BEGIN MATERIAL SUPPLIED
Lemma foldl_insert_last (l : list (K * DefaultInfo)) (m : gmap K DefaultInfo) k :
  foldl (λ (m : gmap K DefaultInfo) kv, <[kv.1 := kv.2]> m) m l !! k =
  match last (filter (λ kv, kv.1 = k) l) with Some kv => Some kv.2 | None => m !! k end.
Proof.
  revert m. induction l as [|[k' v] l IH]; intros m; [done|]. cbn [foldl]. rewrite IH, filter_cons.
  cbn [fst snd]. case_decide as Hk.
  - subst. rewrite lookup_insert_eq. rewrite last_cons.
    by destruct (last (filter _ l)).
  - by rewrite lookup_insert_ne.
Qed.
End CSVProofs.

(** A file of tokens is read entirely or refused; when it is read, a token
    authenticates as the user of its last record, and the empty token never. *)
Theorem tokenfile_spec path (records : list (list string + error)) :
  match tokenfile_NewCSV path records with
  | inr _ => ∃ r, r ∈ records ∧ match r with inl l => length l < 3 | inr _ => True end
  | inl tokens =>
      ∃ rs, records = inl <$> rs ∧ tokens !! "" = None ∧
      ∀ tok, tokens !! tok =
        snd <$> last (filter (λ kv, kv.1 = tok) (omap (record_entry (λ secret _, secret)) rs))
  end.
Proof.
  unfold tokenfile_NewCSV. set (short := λ n : nat, _).
  destruct (csv_loop _ short records ∅) as [tokens|e] eqn:Hl.
  2:{ apply (csv_loop_error (λ secret _, secret) short records ∅). by eexists. }
  assert (∃ rs, records = inl <$> rs ∧ Forall (λ r, 3 ≤ length r) rs) as (rs & -> & Hrs).
  { assert (∀ r, r ∈ records → ∃ l, r = inl l ∧ 3 ≤ length l) as Hall.
    { intros r Hr. destruct r as [l|e].
      - destruct (decide (3 ≤ length l)) as [|Hlt]; [by eexists|].
        destruct (proj2 (csv_loop_error (λ secret _, secret) short records ∅)) as [e He];
          [exists (inl l); split; [done|lia]|congruence].
      - destruct (proj2 (csv_loop_error (λ secret _, secret) short records ∅)) as [e' He];
          [by exists (inr e)|congruence]. }
    clear Hl. induction records as [|r records IH]; [by exists []|].
    destruct (Hall r) as (l & -> & Hlen); [by left|].
    destruct IH as (rs & -> & Hrs); [intros r Hr; apply Hall; by right|].
    exists (l :: rs). split; [done|by constructor]. }
  rewrite csv_loop_ok in Hl by done. simplify_eq.
  exists rs. split; [done|].
  assert (∀ tok, foldl (λ (m : gmap string DefaultInfo) kv, <[kv.1 := kv.2]> m) ∅
      (omap (record_entry (λ secret _, secret)) rs) !! tok =
      snd <$> last (filter (λ kv, kv.1 = tok) (omap (record_entry (λ secret _, secret)) rs))) as Hlook.
  { intros tok. rewrite foldl_insert_last, lookup_empty. by destruct (last _). }
  split; [|done]. rewrite Hlook. destruct (last _) as [[k u]|] eqn:Hlast; [|done].
  apply last_Some_elem_of, list_elem_of_filter in Hlast as [Hk Hin]. cbn in Hk. subst k.
  apply list_elem_of_omap in Hin as (r & _ & Hr). destruct r as [|s [|n [|uid r]]]; try done.
  cbn in Hr. case_bool_decide; simplify_eq.
Qed.
(** A cache that keeps everything. *)
Lemma HookClient_sound_witness :
  let get := λ (c : gmap string rest_Config) k, (c !! k, c) in
  let add := λ (c : gmap string rest_Config) k v, <[k := v]> c in
  let parse := λ _ : string, @inr URL error (Errorf "no URL" []) in
  let marshalCC := λ cc, @inl string error (cc_URL cc) in
  let kc := {| kc_AuthInfos := ∅; kc_CurrentContext := ""; kc_Contexts := ∅ |} in
  let cc := {| cc_Name := "hook"; cc_URL := ""; cc_CABundle := "";
               cc_Service := Some {| svc_Name := "a"; svc_Namespace := "b"; svc_Path := "/"; svc_Port := 0 |} |} in
  let '(res, c') := HookClient (λ _, inl "") (inr (Errorf "" [])) parse marshalCC inl get add kc cc ∅ in
  clients_ok (λ _, inl "") (inr (Errorf "" [])) parse marshalCC inl get kc c' ∧ rc_Host <$> (c' !! "") = Some "https://a.b.svc:443".
Proof.
  intros get add parse marshalCC kc cc.
  assert (Hl : LRULaws get add).
  { split; [done|]. intros c k v k' v' Hg. change (<[k := v]> c !! k' = Some v') in Hg.
    apply lookup_insert_Some in Hg as [[-> ->]|[_ Hg]]; auto. }
  assert (H0 : clients_ok (λ _, inl "") (inr (Errorf "" [])) parse marshalCC (inl (B := error)) get kc ∅) by done.
  destruct (HookClient_sound (λ _, inl "") (inr (Errorf "" [])) parse marshalCC inl get add Hl kc cc ∅ H0) as [Hok _].
  split; [exact Hok|]. vm_compute. reflexivity.
Defined.

Lemma SplitHostPort_JoinHostPort_witness :
  SplitHostPort (JoinHostPort "fe80::1" "443") = Some ("fe80::1", "443").
Proof. apply SplitHostPort_JoinHostPort; [reflexivity|reflexivity|repeat split; reflexivity]. Defined.

Lemma ClientConfigForService_spec_witness :
  let a := {| ai_ClientCertificate := ""; ai_ClientCertificateData := ""; ai_ClientKey := ""; ai_ClientKeyData := "";
              ai_Token := "secret"; ai_TokenFile := ""; ai_Impersonate := ""; ai_ImpersonateGroups := [];
              ai_ImpersonateUserExtra := ∅; ai_Username := ""; ai_Password := ""; ai_Exec := None;
              ai_AuthProvider := None |} in
  let c := {| kc_AuthInfos := {[ "*.prod.svc" := a ]}; kc_CurrentContext := ""; kc_Contexts := ∅ |} in
  ClientConfigForService (λ _, inl "") (inr (Errorf "no" [])) c "hook" "prod" 443 =
  restConfigFromKubeconfig (λ _, inl "") a.
Proof.
  intros a c. etrans; [apply (ClientConfigForService_spec (λ _, inl "") (inr (Errorf "no" [])) c "hook" "prod"); repeat split; reflexivity|].
  vm_compute. reflexivity.
Defined.
(* ===== verification/Streams.v ===== *)
(** * Streams: what remote commands and port forwarding share

    The streams of an upgraded connection as pkg/streaming sees them: golib's
    httpstream.Stream is an identifier with headers.  The names of headers and
    stream types are golib constants, so they are parameters; that the types are
    distinct is a law.  strconv.ParseUint, ParseInt and Itoa are Go's. *)

From stdpp Require Import pretty.
From S2P Require Import Prelude GoStrings GoEncoding.

Local Open Scope go_scope.

(** github.com/yubo/golib/api: header names and the values of the stream type. *)
Class StreamConsts := {
  StreamType : string;
  StreamTypeStdin : string;
  StreamTypeStdout : string;
  StreamTypeStderr : string;
  StreamTypeData : string;
  StreamTypeError : string;
  StreamTypeResize : string;
  PortHeader : string;
  PortForwardRequestIDHeader : string;
}.

Class StreamConstsLaws `{StreamConsts} :=
  stream_types_distinct :
    NoDup [StreamTypeStdin; StreamTypeStdout; StreamTypeStderr; StreamTypeData; StreamTypeError; StreamTypeResize].

Definition golib_stream_consts : StreamConsts := {|
  StreamType := "streamType"; StreamTypeStdin := "stdin"; StreamTypeStdout := "stdout";
  StreamTypeStderr := "stderr"; StreamTypeData := "data"; StreamTypeError := "error";
  StreamTypeResize := "resize"; PortHeader := "port"; PortForwardRequestIDHeader := "requestID";
|}.

Lemma golib_stream_consts_laws : @StreamConstsLaws golib_stream_consts.
Proof. unfold StreamConstsLaws. apply (bool_decide_unpack _). vm_compute. exact I. Qed.

(** httpstream.Stream: [st_id] is the uint32 of Identifier(). *)
Record Stream := { st_id : Z; st_headers : Header }.

#[global] Instance Stream_eq_dec : EqDecision Stream.
Proof. solve_decision. Defined.

(** stream.Headers().Get(key): Get canonicalizes the key. *)
Definition stream_Get (s : Stream) (key : string) : string := Header_Get (st_headers s) (CanonicalHeaderKey key).

Definition stream_type `{StreamConsts} (s : Stream) : string := stream_Get s StreamType.

(** ** strconv *)

Definition digit_value (a : ascii) : option Z :=
  let n := Z.of_N (N_of_ascii a) in
  if (48 <=? n)%Z && (n <=? 57)%Z then Some (n - 48)%Z else None.

Definition ErrSyntax : error := Errorf "invalid syntax" [].
Definition ErrRange : error := Errorf "value out of range" [].

(** The loop of ParseUint in base 10; [maxVal] is 2^bitSize - 1. *)
Fixpoint parse_digits (maxVal n : Z) (s : string) : Z + error :=
  match s with
  | "" => inl n
  | String a s =>
      match digit_value a with
      | None => inr ErrSyntax
      | Some d =>
          let n1 := (n * 10 + d)%Z in
          if (maxVal <? n1)%Z then inr ErrRange else parse_digits maxVal n1 s
      end
  end.

(** strconv.ParseUint(s, 10, bitSize), for widths at which [n * 10 + 9] fits uint64. *)
Definition ParseUint (s : string) (bitSize : Z) : Z + error :=
  if s == "" then inr ErrSyntax else parse_digits (2 ^ bitSize - 1) 0 s.

(** strconv.ParseInt(s, 10, bitSize): a result also accompanies an error. *)
Definition ParseInt (s : string) (bitSize : Z) : Z * option error :=
  match s with
  | "" => (0%Z, Some ErrSyntax)
  | String a rest =>
      let neg := a == "-"%char in
      let s := if (a == "+"%char) || neg then rest else s in
      let cutoff := (2 ^ (bitSize - 1))%Z in
      let finish un :=
        if negb neg && (cutoff <=? un)%Z then ((cutoff - 1)%Z, Some ErrRange)
        else if neg && (cutoff <? un)%Z then ((- cutoff)%Z, Some ErrRange)
        else (if neg then (- un)%Z else un, None) in
      match ParseUint s bitSize with
      | inl un => finish un
      | inr e => if e == ErrRange then finish (2 ^ bitSize - 1)%Z else (0%Z, Some e)
      end
  end.

(** strconv.Itoa. *)
Definition Itoa (n : Z) : string := pretty n.

Lemma Itoa_inj n m : Itoa n = Itoa m → n = m.
Proof. apply (inj (pretty : Z → string)). Qed.

(** The text of a number has digits and a sign only. *)
Lemma pretty_N_go_ContainsByte c x s :
  (∀ d, pretty_N_char d ≠ c) → ContainsByte s c = false → ContainsByte (pretty_N_go x s) c = false.
Proof.
  intros Hc. revert s. induction (N.lt_wf_0 x) as [x _ IH]; intros s Hs.
  destruct (decide (x = 0%N)) as [->|Hx]; [by rewrite pretty_N_go_0|].
  rewrite pretty_N_go_step by lia. apply IH; [apply N.div_lt; lia|]. cbn [ContainsByte].
  by rewrite Hs, orb_false_r, bool_decide_eq_false_2.
Qed.

Lemma Itoa_ContainsByte c n : c ≠ "-"%char → (∀ d, pretty_N_char d ≠ c) → ContainsByte (Itoa n) c = false.
Proof.
  intros Hm Hc.
  assert (∀ p, ContainsByte (pretty (Npos p)) c = false) as Hp by (intros p; by apply pretty_N_go_ContainsByte).
  destruct n as [|p|p]; [|apply Hp|].
  - change (Itoa 0) with (String (pretty_N_char 0) ""). cbn [ContainsByte]. by rewrite bool_decide_eq_false_2.
  - unfold Itoa. change (pretty (Zneg p)) with ("-" +:+ pretty (Npos p)). rewrite ContainsByte_app, Hp. cbn.
    by rewrite bool_decide_eq_false_2.
Qed.

Ltac no_digit := let d := fresh in intros d; unfold pretty_N_char; by repeat case_match.

Lemma digit_value_range a d : digit_value a = Some d → (0 ≤ d ≤ 9)%Z ∧ a ≠ "-"%char ∧ a ≠ "+"%char.
Proof.
  unfold digit_value. destruct ((48 <=? _)%Z && _) eqn:E; [|done]. intros [= <-]. bool_crush.
  split_and!; [lia|lia|intros ->; done..].
Qed.

Lemma parse_digits_range maxVal n s v :
  (0 ≤ n ≤ maxVal)%Z → parse_digits maxVal n s = inl v → (0 ≤ v ≤ maxVal)%Z.
Proof.
  revert n. induction s as [|a s IH]; intros n Hn; cbn [parse_digits]; [by intros [= <-]|].
  destruct (digit_value a) as [d|] eqn:Hd; [|done]. apply digit_value_range in Hd as [Hd _]. cbn zeta.
  destruct (maxVal <? _)%Z eqn:Hlt; [done|]. apply Z.ltb_ge in Hlt. apply IH. lia.
Qed.

Lemma parse_digits_mono maxVal maxVal' n s v :
  (maxVal ≤ maxVal')%Z → parse_digits maxVal n s = inl v → parse_digits maxVal' n s = inl v.
Proof.
  intros Hle. revert n. induction s as [|a s IH]; intros n; cbn [parse_digits]; [done|].
  destruct (digit_value a) as [d|]; [|done]. cbn zeta.
  destruct (maxVal <? _)%Z eqn:Hlt; [done|]. apply Z.ltb_ge in Hlt.
  destruct (maxVal' <? _)%Z eqn:Hlt'; [apply Z.ltb_lt in Hlt'; lia|]. apply IH.
Qed.

Lemma ParseUint_range s b v : (0 ≤ b)%Z → ParseUint s b = inl v → (0 ≤ v < 2 ^ b)%Z.
Proof.
  intros Hb. unfold ParseUint. destruct (s == ""); [done|].
  intros H%parse_digits_range; [lia|]. pose proof (Z.pow_pos_nonneg 2 b). lia.
Qed.

(** What Itoa writes is read back. *)
Lemma parse_digits_pretty maxVal x s :
  (Z.of_N x ≤ maxVal)%Z → parse_digits maxVal 0 (pretty_N_go x s) = parse_digits maxVal (Z.of_N x) s.
Proof.
  revert s; induction (N.lt_wf_0 x) as [x _ IH]; intros s Hx.
  destruct (decide (x = 0%N)) as [->|Hn]; [by rewrite pretty_N_go_0|].
  assert (x `div` 10 < x)%N as Hlt by (apply N.div_lt; lia).
  pose proof (N.div_mod' x 10) as Hd; pose proof (N.mod_lt x 10 ltac:(lia)) as Hm.
  rewrite pretty_N_go_step, IH by lia; cbn [parse_digits].
  assert (digit_value (pretty_N_char (x `mod` 10)) = Some (Z.of_N (x `mod` 10))) as ->.
  { assert (∀ k, k < 10 → digit_value (pretty_N_char (N.of_nat k)) = Some (Z.of_nat k)) as Hk.
    { intros k Hk; do 10 (destruct k as [|k]; [reflexivity|]); lia. }
    rewrite <- (N2Nat.id (x `mod` 10)), Hk by lia; f_equal; lia. }
  rewrite (proj2 (Z.ltb_ge _ _)) by lia; f_equal; lia.
Qed.

Lemma pretty_N_go_non_empty x s : x ≠ 0%N ∨ s ≠ "" → pretty_N_go x s ≠ "".
Proof.
  revert s; induction (N.lt_wf_0 x) as [x _ IH]; intros s Hs.
  destruct (decide (x = 0%N)) as [->|Hn]; [rewrite pretty_N_go_0; naive_solver|].
  rewrite pretty_N_go_step by lia; apply IH; [apply N.div_lt; lia|by right].
Qed.

Lemma ParseUint_Itoa n b : (0 ≤ n < 2 ^ b)%Z → ParseUint (Itoa n) b = inl n.
Proof.
  intros Hn; unfold ParseUint; destruct n as [|p|p]; [| |lia].
  - change (Itoa 0) with (String "0"%char ""); rewrite bool_decide_eq_false_2 by done; cbn [parse_digits].
    change (digit_value "0"%char) with (Some 0%Z); cbv beta iota zeta; by rewrite (proj2 (Z.ltb_ge _ _)) by lia.
  - change (Itoa (Zpos p)) with (pretty_N_go (Npos p) "").
    rewrite bool_decide_eq_false_2 by (by apply pretty_N_go_non_empty; left). by rewrite parse_digits_pretty by lia.
Qed.

(** What ParseUint accepts at a smaller width, ParseInt reads as the same number. *)
Lemma ParseUint_ParseInt s b b' v :
  (0 ≤ b < b')%Z → ParseUint s b = inl v → ParseInt s b' = (v, None).
Proof.
  intros Hb Hs. pose proof (ParseUint_range _ _ _ (proj1 Hb) Hs) as Hv.
  assert (2 ^ b ≤ 2 ^ (b' - 1))%Z as Hpow by (apply Z.pow_le_mono_r; lia).
  assert (2 ^ b ≤ 2 ^ b')%Z as Hpow' by (apply Z.pow_le_mono_r; lia).
  destruct s as [|a s]; [done|].
  assert (ParseUint (String a s) b' = inl v) as Hs'.
  { unfold ParseUint in *. cbn in Hs |- *. eapply (parse_digits_mono (2 ^ b - 1) _ 0 (String a s)); [lia|exact Hs]. }
  assert (is_Some (digit_value a)) as [d Hd].
  { unfold ParseUint in Hs. cbn in Hs. destruct (digit_value a) as [d|]; [by eexists|done]. }
  apply digit_value_range in Hd as (_ & Hminus & Hplus). unfold ParseInt.
  rewrite !bool_decide_eq_false_2 by done. cbn [orb negb andb]. rewrite Hs'.
  by rewrite (proj2 (Z.leb_gt _ _)) by lia.
Qed.

Example ParseInt_examples :
  ParseInt "+8080" 32 = (8080%Z, None) ∧ ParseInt "99999999999" 32 = ((2 ^ 31 - 1)%Z, Some ErrRange) ∧
  ParseInt "80x" 32 = (0%Z, Some ErrSyntax) ∧ ParseUint "65536" 16 = inr ErrRange ∧ ParseUint "+1" 16 = inr ErrSyntax.
Proof. vm_compute. split_and!; reflexivity. Qed.
(** [NewPool] reads the CA file. *)
Definition newAuthenticator (NewPool : string → option error) (opts : Options) : (Authenticator * verifierConfig) + error :=
  if op_UsernameClaim opts == "" then inr (Errorf "no username claim provided" [])
  else
    let supportedSigningAlgs :=
      if length (op_SupportedSigningAlgs opts) =? 0 then ["RS256"] else op_SupportedSigningAlgs opts in
    match check_algs supportedSigningAlgs with
    | Some err => inr err
    | None =>
        match (if op_CAFile opts != "" then NewPool (op_CAFile opts) else None) with
        | Some err => inr (ErrorWrap "Failed to read the CA file: %v" [] err)
        | None =>
            inl ({| oa_issuerURL := op_IssuerURL opts; oa_usernameClaim := op_UsernameClaim opts;
                    oa_usernamePrefix := op_UsernamePrefix opts; oa_groupsClaim := op_GroupsClaim opts;
                    oa_groupsPrefix := op_GroupsPrefix opts; oa_requiredClaims := op_RequiredClaims opts;
                    oa_resolver := if op_GroupsClaim opts != "" then Some (op_GroupsClaim opts) else None |},
                 {| vc_ClientID := op_ClientID opts; vc_SupportedSigningAlgs := supportedSigningAlgs |})
        end
    end.

Definition Available (a : Authenticator) : bool := 0 <? slen (oa_issuerURL a).

(** *** The module's configuration (register/oidc.go) *)

Record config := {
  cf_CAFile : string; cf_ClientID : string; cf_IssuerURL : string; cf_UsernameClaim : string;
  cf_UsernamePrefix : string; cf_GroupsClaim : string; cf_GroupsPrefix : string;
  cf_SigningAlgs : list string; cf_RequiredClaims : gmap string string;
}.

Definition noUsernamePrefix : string := "-".

(** Validate also completes the username prefix. *)
Definition config_Validate (o : config) : config + error :=
  if negb (bool_decide ((0 <? slen (cf_IssuerURL o)) = (0 <? slen (cf_ClientID o))))
  then inr (Errorf "oidc-issuer-url and oidc-client-id should be specified together" [])
  else
    let prefix := cf_UsernamePrefix o in
    let prefix := if (prefix == "") && (cf_UsernameClaim o != "email") then cf_IssuerURL o +:+ "#" else prefix in
    let prefix := if prefix == noUsernamePrefix then "" else prefix in
    inl {| cf_CAFile := cf_CAFile o; cf_ClientID := cf_ClientID o; cf_IssuerURL := cf_IssuerURL o;
           cf_UsernameClaim := cf_UsernameClaim o; cf_UsernamePrefix := prefix; cf_GroupsClaim := cf_GroupsClaim o;
           cf_GroupsPrefix := cf_GroupsPrefix o; cf_SigningAlgs := cf_SigningAlgs o;
           cf_RequiredClaims := cf_RequiredClaims o |}.

(** The factory, on the configuration that ReadConfig returns. *)
Definition factory (NewPool : string → option error) (cf : config) : option (Authenticator * verifierConfig) + error :=
  if slen (cf_IssuerURL cf) =? 0 then inl None
  else
    match newAuthenticator NewPool
      {| op_IssuerURL := cf_IssuerURL cf; op_ClientID := cf_ClientID cf; op_CAFile := cf_CAFile cf;
         op_UsernameClaim := cf_UsernameClaim cf; op_UsernamePrefix := cf_UsernamePrefix cf;
         op_GroupsClaim := cf_GroupsClaim cf; op_GroupsPrefix := cf_GroupsPrefix cf;
         op_SupportedSigningAlgs := cf_SigningAlgs cf; op_RequiredClaims := cf_RequiredClaims cf |} with
    | inl a => inl (Some a)
    | inr err => inr err
    end.

(** ** Tokens *)

Record endpoint := { ep_URL : string; ep_AccessToken : string; ep_JWT : string }.

Section Oidc.
Context {J V IDToken N : Type}.
Context (json_issuer : string → string + error).
Context (json_string : J → string + error) (json_strings : J → list string + error) (json_bool : J → bool + error).
Context (json_names : J → gmap string string + error) (json_sources : J → gmap string endpoint + error).
(** go-oidc: verifying a token with a verifier, and the claims of a verified token. *)
Context (Verify : V → string → ST N (IDToken + error)) (Claims : IDToken → gmap string J + error).
(** http.NewRequest and client.Do: the URL and the Authorization header give a status
    code and a body. *)
Context (Do : string → option string → ST N ((Z * (string + error)) + error)).
Context (initialised : string → ST N (option V)).

Abbreviation claims := (gmap string J).

Definition untrustedIssuer (token : string) : string + error :=
  match Split token "." with
  | [_; payload; _] =>
      match RawURLEncoding_DecodeString payload with
      | None => inr (Errorf "error decoding token: %v" [])
      | Some payload =>
          match json_issuer payload with
          | inr err => inr (ErrorWrap "while unmarshaling token: %v" [] err)
          | inl issuer => inl (if issuer == "accounts.google.com" then "https://accounts.google.com" else issuer)
          end
      end
  | _ => inr (Errorf "malformed token" [])
  end.

Definition hasCorrectIssuer (iss tokenData : string) : bool :=
  match untrustedIssuer tokenData with
  | inr _ => false
  | inl uiss => uiss == iss
  end.

(** ** Claims *)

Definition unmarshalClaim {A} (decode : J → A + error) (c : claims) (name : string) : A + error :=
  match c !! name with
  | None => inr (Errorf "claim not present" [])
  | Some val => decode val
  end.

Definition hasClaim (c : claims) (name : string) : bool := bool_decide (is_Some (c !! name)).

Definition stringOrArray_UnmarshalJSON (b : J) : list string + error :=
  match json_strings b with
  | inl a => inl a
  | inr _ => match json_string b with inl str => inl [str] | inr err => inr err end
  end.

(** ** Distributed claims *)

(** The verifiers of the claimResolver: [None] is one not initialised yet. *)
Record oidc_state := {
  os_verifier : option V;
  os_verifierPerIssuer : gmap string (option V);
  os_net : N;
}.

Definition set_net (s : oidc_state) (n : N) : oidc_state :=
  {| os_verifier := os_verifier s; os_verifierPerIssuer := os_verifierPerIssuer s; os_net := n |}.

Definition on_net {A} (m : ST N A) : ST oidc_state A := λ s,
  let '(a, n) := m (os_net s) in (a, set_net s n).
END MATERIAL SUPPLIED
• **WORK REQUIRED**: Check the entries above for the word "StreamTypeStdout" and copy every line where it turns up.

• **RESPONSE BOX**:
  StreamTypeStdout : string;
    NoDup [StreamTypeStdin; StreamTypeStdout; StreamTypeStderr; StreamTypeData; StreamTypeError; StreamTypeResize].
  StreamType := "streamType"; StreamTypeStdin := "stdin"; StreamTypeStdout := "stdout";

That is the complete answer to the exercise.